Egypt cleric raises controversy
2007-07-26 22:15
Cairo - One of Egypt's most senior Muslim clerics has raised controversy by saying there is no worldly retribution for Muslims who abandon their religion, prompting an outcry from conservatives insisting Islamic law requires such apostates be killed.
The editorial in The Washington Post came from Egypt's Grand Mufti, Ali Gomaa, who is the highest official authority for issuing fatwas, or religious edicts.
The flap reflects the sharp, ongoing debate among Muslims over interpretation of Islamic law in an era when many in the West and some in the Islamic world blame hardline ideology for fuelling militancy and terrorism.
Gomaa's comments came in an editorial he contributed to a Post series on Muslim voices explaining their faith.
"The essential question before us is can a person who is Muslim choose a religion other than Islam? The answer is yes, they can, because the Quran says, 'Unto you your religion, and unto me my religion,"' he wrote, citing from Islam's holy book.
"If the case in question is one of merely rejecting faith, then there is no worldly punishment," Gomaa wrote it the article, published in The Post last weekend.
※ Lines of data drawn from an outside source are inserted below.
(** * SynapseWatcher: a shallow embedding of [synapsewatcher.py]

    The development follows the source file top-down: the values Python
    hands to the program (decoded JSON, paths, exceptions), the
    [SynapseMessage] dataclass with [from_file], [MessageFilter.matches],
    and the [SynapseWatcher] class with its detection step, its dispatch
    step, the watch loop and [start]/[stop].

    Everything the program reads from outside (the directory listing of
    each poll cycle, what [json.load] returns for a file, what a callback
    does) is an explicit input of the model.  Logging calls and callback
    invocations are recorded as a trace of events. *)

From Stdlib Require Import Ascii String List Bool Arith Lia.
From stdpp Require Import base decidable option list gmap strings pretty.

Set Warnings "-register-all,-clear-no-such-hyp".

Local Open Scope string_scope.
Local Open Scope list_scope.

(** ** Python values and exceptions *)

(** What [json.load] can produce.  A float is kept by its [repr]; a
    [dict] keeps its insertion order, which [json.dumps] prints. *)
Inductive pyval : Type :=
| PyNone
| PyBool (b : bool)
| PyInt (z : Z)
| PyFloat (repr : string)
| PyStr (s : string)
| PyList (l : list pyval)
| PyDict (d : list (string * pyval)).

(** The exception classes the program meets.  [KeyboardInterrupt] and
    [SystemExit] derive from [BaseException] only; every other class
    derives from [Exception]; [JSONDecodeError] derives from [ValueError]. *)
Inductive exc_class : Type :=
| KeyboardInterrupt
| SystemExit
| JSONDecodeError
| OSError
| UnicodeDecodeError
| AttributeError
| TypeError
| ValueError
| RuntimeError.

Record exc : Type := mkExc { exc_cls : exc_class; exc_text : string }.

(** [isinstance(e, Exception)] *)
Definition is_Exception (e : exc) : bool :=
  match exc_cls e with
  | KeyboardInterrupt | SystemExit => false
  | _ => true
  end.

(** [isinstance(e, json.JSONDecodeError)] *)
Definition is_JSONDecodeError (e : exc) : bool :=
  match exc_cls e with
  | JSONDecodeError => true
  | _ => false
  end.

(** [isinstance(e, KeyboardInterrupt)] *)
Definition is_KeyboardInterrupt (e : exc) : bool :=
  match exc_cls e with
  | KeyboardInterrupt => true
  | _ => false
  end.

(** A Python call either returns a value or raises. *)
Inductive result (A : Type) : Type :=
| Ok (a : A)
| Raise (e : exc).
Arguments Ok {A} a.
Arguments Raise {A} e.

(** [d.get(key, default)] on a [dict]. *)
Fixpoint dict_get (d : list (string * pyval)) (key : string) (default : pyval) : pyval :=
  match d with
  | [] => default
  | (k, v) :: rest => if String.eqb k key then v else dict_get rest key default
  end.

(** [key in d] *)
Definition dict_has (d : list (string * pyval)) (key : string) : bool :=
  existsb (fun kv => String.eqb (fst kv) key) d.

(** [v == s] for a [str] s: only an equal [str] compares equal. *)
Definition py_eq_str (v : pyval) (s : string) : bool :=
  match v with
  | PyStr t => String.eqb t s
  | _ => false
  end.

(** [s in l] for a [str] s and a [list] l. *)
Definition str_in_list (s : string) (l : list pyval) : bool :=
  existsb (fun v => py_eq_str v s) l.

(** [kw in text] for two [str]: the substring test. *)
Fixpoint str_in (kw text : string) : bool :=
  if String.prefix kw text then true
  else match text with
       | EmptyString => false
       | String _ rest => str_in kw rest
       end.

(** The library functions [matches] calls are taken as an interface:
    [str.lower], [json.dumps] and [str()]. *)
Class PyRuntime : Type := {
  str_lower : string -> string;
  json_dumps : pyval -> string;
  py_str : pyval -> string
}.

(** ** Paths *)

(** A [Path] of a file in the inbox directory, by its final component. *)
Record Path : Type := mkPath { name : string }.

Global Instance Path_eq_dec : EqDecision Path.
Proof. solve_decision. Defined.

(** [name.rfind('.')], [None] standing for -1. *)
Fixpoint rfind_dot (s : string) : option nat :=
  match s with
  | EmptyString => None
  | String c rest =>
      match rfind_dot rest with
      | Some i => Some (S i)
      | None => if Ascii.eqb c "."%char then Some 0 else None
      end
  end.

(** [name[:i]] *)
Fixpoint str_take (i : nat) (s : string) : string :=
  match i, s with
  | S j, String c rest => String c (str_take j rest)
  | _, _ => EmptyString
  end.

(** [PurePath.stem]: the name up to its last dot, unless that dot is the
    first or the last character. *)
Definition stem (p : Path) : string :=
  match rfind_dot (name p) with
  | Some i =>
      if Nat.ltb 0 i && Nat.ltb i (String.length (name p) - 1)
      then str_take i (name p)
      else name p
  | None => name p
  end.

(** What [json.load(open(filepath))] gives for each file: the decoded
    value, or the exception raised by [open] or by the decoder. *)
Definition FileSystem : Type := Path -> result pyval.

(** ** SynapseMessage *)

Module SynapseMessage.

(** The dataclass.  Its annotations are not enforced: a field holds
    whatever the payload held under its key. *)
Record t : Type := mk {
  msg_id : pyval;
  from_agent : pyval;
  to : pyval;
  subject : pyval;
  body : pyval;
  priority : pyval;
  timestamp : pyval;
  filepath : Path
}.

(** [SynapseMessage.from_file].  A payload that is not an object has no
    [get] method. *)
Definition from_file (fs : FileSystem) (filepath : Path) : result t :=
  match fs filepath with
  | Raise e => Raise e
  | Ok (PyDict data) =>
      Ok {| msg_id := dict_get data "msg_id" (dict_get data "message_id" (PyStr "unknown"));
            from_agent := dict_get data "from" (dict_get data "from_agent" (PyStr "UNKNOWN"));
            to := dict_get data "to" (PyList []);
            subject := dict_get data "subject" (PyStr "");
            body := dict_get data "body" (PyDict []);
            priority := dict_get data "priority" (PyStr "NORMAL");
            timestamp := dict_get data "timestamp" (PyStr "");
            filepath := filepath |}
  | Ok _ => Raise (mkExc AttributeError "object has no attribute 'get'")
  end.

End SynapseMessage.

(** ** MessageFilter *)

Module MessageFilter.

Record t : Type := mk {
  to_agent : option string;
  from_agent : option string;
  priority : option string;
  keywords : list string
}.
"The matter is left until the Day of Judgment, and it is not to be dealt with in the life of this world."
He said that if the apostate is also "undermining the foundations of the society," then he could be prosecuted by the judicial system to "protect the integrity of the society" - but Gomaa did not mention execution as a punishment.
The editorial brought an angry response from conservatives.
Sheik Youssef el-Badri, a hard-line cleric who has sought to prosecute in court many Egyptian artists and writers for alleged insults to Islam, called Gomaa's commentary "terrible" and demanded he resign.
"Apostasy is similar to high treason," he told said. "Its a matter of your personal choice to convert to Islam, but its not permitted to abandon it."
"Sharia (Islamic law) punishes those who convert with death; religion is not a game to play with," he said.
Gomaa's interpretation against killing apostates is not new - other prominent clerics have taken the same stance - but it was a rare, high-profile expression of the argument.
Killings for apostasy are rare in the Arab world. Government executions of apostates are unheard of.
But Sunni extremists in Iraq use the accusation of apostasy to justify attacks on Iraqis co- operating with the US or the Baghdad government.
The Quran does not directly lay down a punishment for apostasy. It has several verses saying God will deal with those who renounce their religion once they die and are judged in the afterlife.
Abdel-Moeti Bayoumi, a theology professor at Cairo's prominent Islamic Al-Azhar University who wrote a book of apostasy, backed Gomaa's interpretation.
Gomaa "should have been more careful," Bayoumi said. "His remarks sounded as if he was opening the doors for apostasy."